Target: always the original uncorrupted text

BART outperforms T5 on summarisation because the reconstruction objective is closer to that task.


Encoder-Decoder vs Decoder-Only for Generation

| Property | Encoder-Decoder | Decoder-Only | |----------|-----------------|--------------| | Source encoding | Bidirectional (full context) | Causal (left-to-right) | | Cross-attention | Yes (explicit source-target link) | No | | Compute | Higher (two stacks) | Lower per parameter | | Good for | Structured seq2seq (translation, summarisation) | Open-ended generation, chat | | Fine-tuning data | Efficient (supervised seq2seq) | Needs more examples | | Modern trend | Less dominant | Dominant (GPT-style) |

Decoder-only models can do translation and summarisation by treating them as text generation tasks — they just aren't architecturally optimised for it.

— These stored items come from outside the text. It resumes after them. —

(* ===== verification/IvrMenuXml.v ===== *)
(** * IvrMenuXml: menus from tags

    The second half of src/switch_ivr_menu.c: the names of actions, and the list of
    menus that an XML document describes.  Memory is never short. *)
From Stdlib Require Import ZArith Lia.
From stdpp Require Import base numbers option list strings gmap.
From S2P Require Import Prelude CoreHash UrlCode TextUtil NetList EventText Regex XmlText XmlTree XmlParse XmlPrint DateTime Dialplan IvrMenu IvrMenuProps IvrMenuRules IvrMenuCases.

Local Open Scope Z_scope.

Definition iam : list (list Z * ivr_action) :=
  [(chars "menu-exit", ACTION_DIE); (chars "menu-sub", ACTION_EXECMENU); (chars "menu-exec-app", ACTION_EXECAPP);
   (chars "menu-play-sound", ACTION_PLAYSOUND); (chars "menu-back", ACTION_BACK); (chars "menu-top", ACTION_TOMAIN)].
Fixpoint by_name_ci {A} (l : list (list Z * A)) (name : list Z) : option A :=
  match l with [] => None | (n, a) :: l => if strcasecmp n name then Some a else by_name_ci l name end.
Definition switch_ivr_menu_str2action (action_name : option (list Z)) : option ivr_action :=
  match filled action_name with Some n => by_name_ci iam n | None => None end.
Definition is_valid_action (action : option (list Z)) : bool :=
  match filled action with Some a => existsb (fun '(n, _) => bool_decide (n = a)) iam | None => false end.

Section Build.
Context {S : Type}.
Definition menu_function : Type := list Z -> list Z -> S -> ivr_action * list Z * S.
(** The action, or a function of its own. *)
Definition xml_map : Type := list (list Z * (ivr_action + menu_function)).

Definition switch_ivr_menu_stack_xml_add (map : xml_map) (name : list Z) (a : ivr_action + menu_function) : xml_map * switch_status :=
  match by_name_ci map name with
  | Some _ => (map, SWITCH_STATUS_FALSE)
  | None => ((name, a) :: map, SWITCH_STATUS_SUCCESS)
  end.
Fixpoint add_iam (l : list (list Z * ivr_action)) (map : xml_map) : xml_map * switch_status :=
  match l with
  | [] => (map, SWITCH_STATUS_SUCCESS)
  | (n, a) :: l =>
    let '(map, status) := switch_ivr_menu_stack_xml_add map n (inl a) in
    if succeeded status then add_iam l map else (map, status)
  end.
Definition switch_ivr_menu_stack_xml_init : xml_map * switch_status := add_iam iam [].
Definition switch_ivr_menu_stack_xml_add_custom (map : xml_map) (name : list Z) (function : menu_function) : xml_map * switch_status :=
  switch_ivr_menu_stack_xml_add map name (inr function).

(** [autocreated]: the memory is given back with the first menu. *)
Context (autocreated : bool) (map : xml_map) (h : heap) (xml_menus : positive).

Definition attr_num (t : tag) (an : String.string) : Z := NetList.atoi (attr_soft t an).
Arguments attr_num t an%_string_scope.
(** The menu of a tag, without its actions, behind those of [l]. *)
Definition menu_of_tag (l : list (menu S)) (t : tag) : menu S :=
  let max_failures := attr_soft t "max-failures" in
  let max_timeouts := match attr_soft t "max-timeouts" with [] => max_failures | v => v end in
  let m := switch_ivr_menu_init l (Some (attr_soft t "name")) (attr_of t "greet-long") (attr_of t "greet-short") (attr_of t "invalid-sound")
    (attr_of t "exit-sound") (attr_of t "transfer-sound") (attr_of t "confirm-macro") (attr_of t "confirm-key") (attr_of t "tts-engine")
    (attr_of t "tts-voice") (attr_num t "confirm-attempts") (attr_num t "inter-digit-timeout") (attr_num t "digit-len") (attr_num t "timeout")
    (NetList.atoi max_failures) (NetList.atoi max_timeouts) (autocreated && bool_decide (length l = 0%nat)) in
  let m := m <| exec_on_max_fail := filled (attr_of t "exec-on-max-failures") |> <| exec_on_max_timeout := filled (attr_of t "exec-on-max-timeouts") |> in
  match attr_soft t "pin" with
  | [] => m
  | p =>
    let file d an := match attr_soft t an with [] => Some (chars d) | f => Some f end in
    m <| pin := Some p |>
      <| prompt_pin_file := file "ivr/ivr-please_enter_pin_followed_by_pound.wav"%string "pin-file"%string |>
      <| bad_pin_file := file "conference/conf-bad-pin.wav"%string "bad-pin-file"%string |>
  end.

Section Entries.
(** The menu of another tag. *)
Context (build : list (menu S) -> positive -> res (switch_status * list (menu S))) (i : nat).

Definition bind_entry (a : ivr_action + menu_function) (param digits : list Z) (m : menu S) : menu S :=
  match a with inl a => switch_ivr_menu_bind_action m a param digits | inr f => switch_ivr_menu_bind_function m f param digits end.
Fixpoint entries_loop (entries : list positive) (l : list (menu S)) : res (switch_status * list (menu S)) :=
  match entries with
  | [] => Ret (SWITCH_STATUS_SUCCESS, l)
  | p :: entries =>
    t <-! tag_at h p;;
    let action := attr_of t "action" in
    let param := attr_soft t "param" in
    match is_valid_action action, filled (attr_of t "digits") with
    | true, Some digits =>
      match by_name_ci map (default [] action) with
      | None => entries_loop entries l
      | Some a =>
        '(status, l) <-! match a with
                         | inl ACTION_EXECMENU =>
                           k <-! switch_ivr_menu_find l (Some param);;
                           match k with
                           | Some _ => Ret (SWITCH_STATUS_SUCCESS, l)
                           | None =>
                             x <-! switch_xml_find_child h xml_menus (chars "menu") (chars "name") (Some param);;
                             match x with Some x => build l x | None => Ret (SWITCH_STATUS_SUCCESS, l) end
                           end
                         | _ => Ret (SWITCH_STATUS_SUCCESS, l)
                         end;;
        if succeeded status then entries_loop entries (alter (bind_entry a param digits) i l) else Ret (status, l)
      end
    | _, _ => Ret (SWITCH_STATUS_FALSE, l)
    end
  end.
End Entries.

(** [levels] more menus may be built inside each other. *)
Fixpoint switch_ivr_menu_stack_xml_build (levels : nat) (l : list (menu S)) (xml_menu : positive) : res (switch_status * list (menu S)) :=
  match levels with
  | O => Ub
  | Datatypes.S levels =>
    t <-! tag_at h xml_menu;;
    entries <-! tags_of h xml_menu (chars "entry");;
    entries_loop (switch_ivr_menu_stack_xml_build levels) (length l) entries (l ++ [menu_of_tag l t])
  end.
End Build.

(** ** What is built *)
Section Built.
Context {S : Type} (autocreated : bool) (map : xml_map (S := S)) (h : heap) (xml_menus : positive).

(** Every menu from a tag may fail, and be silent, a positive number of times. *)
Definition limited (m : menu S) : Prop := 0 < max_failures m /\ 0 < max_timeouts m.
Lemma tag_limited l t : limited (menu_of_tag autocreated l t).
Proof.
  unfold menu_of_tag. match goal with |- limited (match ?p with [] => ?m | _ => _ end) => assert (Hm : limited m); [|by destruct p] end.
  assert (Hx : forall x, 0 < (if x >? 0 then x else 3)) by (intros x; rewrite Z.gtb_ltb; destruct (Z.ltb_spec 0 x); lia). split; apply Hx.
Qed.
Lemma bind_limited a param digits m : limited m -> limited (bind_entry a param digits m).
Proof. by destruct a. Qed.
Lemma entries_limited build i : (forall l p st l', Forall limited l -> build l p = Ret (st, l') -> Forall limited l') ->
  forall entries l st l', Forall limited l -> entries_loop map h xml_menus build i entries l = Ret (st, l') -> Forall limited l'.
Proof.
  intros Hb. induction entries as [|p entries IH]; intros l st l' Hl; cbn [entries_loop]; [by intros [= _ <-]|].
  destruct (tag_at h p) as [t| |]; [|done|done]. cbn [rbind]. destruct (is_valid_action _); [|by intros [= _ <-]].
  destruct (filled (attr_of t "digits")) as [digits|]; [|by intros [= _ <-]]. destruct (by_name_ci map _) as [a|]; [|by apply IH].
  set (r := match a with inl ACTION_EXECMENU => _ | _ => _ end).
  assert (Hr : forall st l', r = Ret (st, l') -> Forall limited l').
  { intros st1 l1. unfold r. assert (Hsame : Ret (SWITCH_STATUS_SUCCESS, l) = Ret (st1, l1) -> Forall limited l1) by (by intros [= _ <-]).
    destruct a as [[]|f]; try exact Hsame. destruct (switch_ivr_menu_find l _) as [[k|]| |]; cbn [rbind]; try done; try exact Hsame.
    destruct (switch_xml_find_child _ _ _ _ _) as [[x|]| |]; cbn [rbind]; try done; try exact Hsame. by apply Hb. }
  clearbody r. destruct r as [[st1 l1]| |]; cbn [rbind]; [|done|done]. specialize (Hr st1 l1 eq_refl).
  destruct (succeeded st1); [|by intros [= _ <-]]. apply IH. apply Forall_alter; [done|]. intros m _. apply bind_limited.
Qed.
Theorem built_limited levels : forall l p st l', Forall limited l ->
  switch_ivr_menu_stack_xml_build autocreated map h xml_menus levels l p = Ret (st, l') -> Forall limited l'.
Proof.
  induction levels as [|levels IH]; intros l p st l' Hl; cbn [switch_ivr_menu_stack_xml_build]; [done|].
  destruct (tag_at h p) as [t| |]; [|done|done]. cbn [rbind]. destruct (tags_of h p _) as [entries| |]; [|done|done]. cbn [rbind].
  apply (entries_limited _ _ IH). apply Forall_app. split; [done|]. apply Forall_singleton, tag_limited.
Qed.
End Built.

(** The demonstration menus are those of a document, from its first menu. *)
Definition demo_document : list Z := chars "<menus><menu name='sales' greet-long='hello ' invalid-sound='invalid' timeout='5000'><entry action='menu-exec-app' digits='1' param='bridge user/sales'/><entry action='menu-top' digits='#'/><entry action='menu-back' digits='*'/></menu><menu name='main' greet-long='hello ' invalid-sound='invalid' timeout='5000'><entry action='menu-sub' digits='1' param='sales'/><entry action='menu-exec-app' digits='0' param='transfer operator'/><entry action='menu-exit' digits='9'/></menu></menus>".
Definition built (text : list Z) (name : String.string) : res (switch_status * list (menu script)) :=
  match switch_xml_parse_str text with
  | Ret (Parsed st) =>
    x <-! switch_xml_find_child (ps_heap st) ROOT (chars "menu") (chars "name") (Some (chars name));; x <-! or_ub x;;
    switch_ivr_menu_stack_xml_build false (fst switch_ivr_menu_stack_xml_init) (ps_heap st) ROOT 12 [] x
  | _ => Ub
  end.
Arguments built text name%_string_scope.
Theorem document_gives_menus : built demo_document "main" = Ret (SWITCH_STATUS_SUCCESS, plain_menus).
Proof. vm_compute. reflexivity. Qed.

(** ** What is not built *)

(** Functions that are added can never be bound: their names are no actions. *)
Theorem custom_is_never_bound {S : Type} (customs : list (list Z * menu_function (S := S))) a : is_valid_action (Some a) = true ->
  exists action, by_name_ci (fold_left (fun map '(n, f) => fst (switch_ivr_menu_stack_xml_add_custom map n f)) customs (fst switch_ivr_menu_stack_xml_init)) a = Some (inl action).
Proof.
  intros Ha. assert (H0 : exists action, by_name_ci (fst (switch_ivr_menu_stack_xml_init (S := S))) a = Some (inl action)).
  { revert Ha. unfold is_valid_action. destruct (filled (Some a)) as [b|] eqn:Eb; [|done]. assert (b = a) as -> by (by destruct a as [|? ?]; [|injection Eb as <-]).
    rewrite existsb_exists. intros ([n act] & Hin & E). apply bool_decide_eq_true in E as <-. revert Hin. unfold iam. cbn [In].
    intros Hin. repeat (destruct Hin as [Hin|Hin]; [injection Hin as <- <-; eexists; vm_compute; reflexivity|]). done. }
  revert H0. generalize (fst (switch_ivr_menu_stack_xml_init (S := S))). induction customs as [|[n f] customs IH]; intros map Hmap; [done|]. cbn [fold_left].
  apply IH. unfold switch_ivr_menu_stack_xml_add_custom, switch_ivr_menu_stack_xml_add. destruct (by_name_ci map n) eqn:En; [done|]. cbn [fst by_name_ci].
  destruct (strcasecmp n a) eqn:E; [|done]. exfalso. destruct Hmap as [act Hact]. clear -En E Hact. unfold strcasecmp in *. apply bool_decide_eq_true in E.
  induction map as [|[k x] map IH]; [done|]. cbn [by_name_ci] in *. unfold strcasecmp in *. rewrite E in En. destruct (bool_decide _); [done|]. by apply IH.
Qed.

(** A menu that refers to itself in other letters is built inside itself, and no
    number of levels is enough. *)
Definition looping_text : list Z := chars "<menus><menu name='main'><entry action='menu-sub' digits='1' param='Main'/></menu></menus>".
Definition looping : heap := match switch_xml_parse_str looping_text with Ret (Parsed st) => ps_heap st | _ => ∅ end.
Definition main_tag : positive := match first_child looping ROOT (chars "menu") with Ret (Some p) => p | _ => ROOT end.
Lemma looping_menu : exists t q e, tag_at looping main_tag = Ret t /\ attr_soft t "name" = chars "main" /\
  tags_of looping main_tag (chars "entry") = Ret [q] /\ tag_at looping q = Ret e /\
  attr_of e "action" = Some (chars "menu-sub") /\ attr_soft e "param" = chars "Main" /\ attr_of e "digits" = Some (chars "1").
Proof. do 3 eexists. split_and!; vm_compute; reflexivity. Qed.
Lemma looping_found : switch_xml_find_child looping ROOT (chars "menu") (chars "name") (Some (chars "Main")) = Ret (Some main_tag).
Proof. vm_compute. reflexivity. Qed.
Theorem other_letters_never_end {S : Type} levels :
  switch_ivr_menu_stack_xml_build (S := S) false (fst switch_ivr_menu_stack_xml_init) looping ROOT levels [] main_tag = Ub.
Proof.
  cut (forall l, Forall (fun m : menu S => m_name m = Some (chars "main")) l ->
    switch_ivr_menu_stack_xml_build false (fst switch_ivr_menu_stack_xml_init) looping ROOT levels l main_tag = Ub); [intros H; by apply H|].
  destruct looping_menu as (t & q & e & Et & En & Eq & Ee & Ea & Ep & Ed).
  induction levels as [|levels IH]; intros l Hl; [done|]. cbn [switch_ivr_menu_stack_xml_build]. rewrite Et, Eq. cbn [rbind entries_loop].
  rewrite Ee. cbn [rbind]. rewrite Ea, Ep, Ed. cbn [filled].
  assert (Hl' : Forall (fun m : menu S => m_name m = Some (chars "main")) (l ++ [menu_of_tag false l t])).
  { apply Forall_app. split; [done|]. apply Forall_singleton. unfold menu_of_tag. rewrite En. by destruct (attr_soft t "pin"). }
  assert (Hf : switch_ivr_menu_find (l ++ [menu_of_tag false l t]) (Some (chars "Main")) = Ret None).
  { unfold switch_ivr_menu_find. generalize 0%nat as k. induction Hl' as [|m ms Em _ IHm]; intros k; [done|]. cbn [find_loop]. rewrite Em. cbn [or_ub rbind].
    rewrite bool_decide_false by done. apply IHm. }
  change (is_valid_action (Some (chars "menu-sub"))) with true. cbn [default].
  change (by_name_ci (fst switch_ivr_menu_stack_xml_init) (chars "menu-sub")) with (Some (inl ACTION_EXECMENU) : option (ivr_action + menu_function (S := S))).
  cbv iota. rewrite Hf. cbn [rbind]. rewrite looping_found. cbn [rbind]. by rewrite IH.
Qed.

When to Choose Encoder-Decoder

Use encoder-decoder when:

  • Task is inherently seq2seq with distinct input/output (translation, summarisation)
  • Fine-tuning on small supervised datasets (cross-attention provides a strong inductive bias)
  • Input and output lengths differ significantly
  • You need T5/BART/Flan-T5 via HuggingFace for a structured NLP task

Use decoder-only when:

  • Open-ended generation, chat, code completion
  • Large model + in-context learning (few-shot GPT-style prompting)
  • Unified pretraining at scale

Interview Answer

"Encoder-decoder models have two separate stacks. The encoder processes the full source sequence with bidirectional self-attention, producing contextualised representations. The decoder generates the target autoregressively: each decoder block has causal self-attention (past target tokens only) plus cross-attention where Q comes from the decoder and K/V come from the encoder output. This cross-attention is the bridge — it lets the decoder attend to any source position. T5 unifies all NLP tasks into text-to-text generation. Encoder-decoder excels at structured seq2seq tasks; decoder-only dominates at scale for open-ended generation."